§ Goal of the exercise
Copying exactly, give the lines in the material below from the one with "(** @src rust/connectors/feed-synthetic/src/asterix.rs 21-35" to the one with "let octets := Z.to_nat", ends included, and nothing besides.

---*---

(* ===== verification/FeedAst.v ===== *)
(** The synthetic feed's radar (rust/connectors/feed-synthetic/src/asterix.rs): a
    rotation of the radar as two datagrams, and what the ASTERIX connector makes of
    them. *)
From Stdlib Require Import ZArith Lia.
From Stdlib Require Import Strings.String.
From S2P Require Import Scenario.
From S2P Require Export Asterix.

Local Open Scope Z_scope.

(** * The generator *)

Module Radar.

(** An instant, as the time of day of it that is sent. *)
Record Observed := mkObserved { o_hour : Z; o_minute : Z; o_second : Z; o_milli : Z }.

Definition seconds (t : Observed) : f64 := seconds_since_midnight (o_hour t) (o_minute t) (o_second t) (o_milli t).

(** @src rust/connectors/feed-synthetic/src/asterix.rs 15-17 LSB_105 LSB_120 ANGLE_16 *)
Definition LSB_105 : f64 := f_div (f_of_Z 180) (f_of_Z (2 ^ 25)).
Definition LSB_120 : f64 := f_div (f_of_Z 180) (f_of_Z (2 ^ 23)).
Definition ANGLE_16 : f64 := f_div (f_of_Z 360) (f_of_Z 65536).
Definition NORTH_MARKER : Z := 1.

(** @src rust/connectors/feed-synthetic/src/asterix.rs 21-35 fspec *)
Definition fspec (frns : list Z) : bytes :=
  let octets := Z.to_nat ((foldr Z.max 0 frns + 6) / 7) in
  let f := fold_left (λ f n, alter (λ o, Z.lor o (Z.shiftr 0x80 ((n - 1) mod 7))) (Z.to_nat ((n - 1) / 7)) f)
             frns (replicate octets 0) in
  imap (λ i o, if (i <? octets - 1)%nat then Z.lor o 1 else o) f.

(** @src rust/connectors/feed-synthetic/src/asterix.rs 37-45 block *)
Definition block (cat : Z) (record : bytes) : bytes := cat :: be_enc 2 (wrap 16 (3 + zlen record)) ++ record.

Definition ticks (t : Observed) : Z := Z.land (as_u32 (f_mul (seconds t) (f_of_Z 128))) 0xFFFFFF.

(** @src rust/connectors/feed-synthetic/src/asterix.rs 47-51 tod *)
Definition tod (t : Observed) : bytes :=
  [wrap 8 (Z.shiftr (ticks t) 16); wrap 8 (Z.shiftr (ticks t) 8); wrap 8 (ticks t)].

---*---

§ Problem solution
(** @src rust/connectors/feed-synthetic/src/asterix.rs 21-35 fspec *)
Definition fspec (frns : list Z) : bytes :=
  let octets := Z.to_nat ((foldr Z.max 0 frns + 6) / 7) in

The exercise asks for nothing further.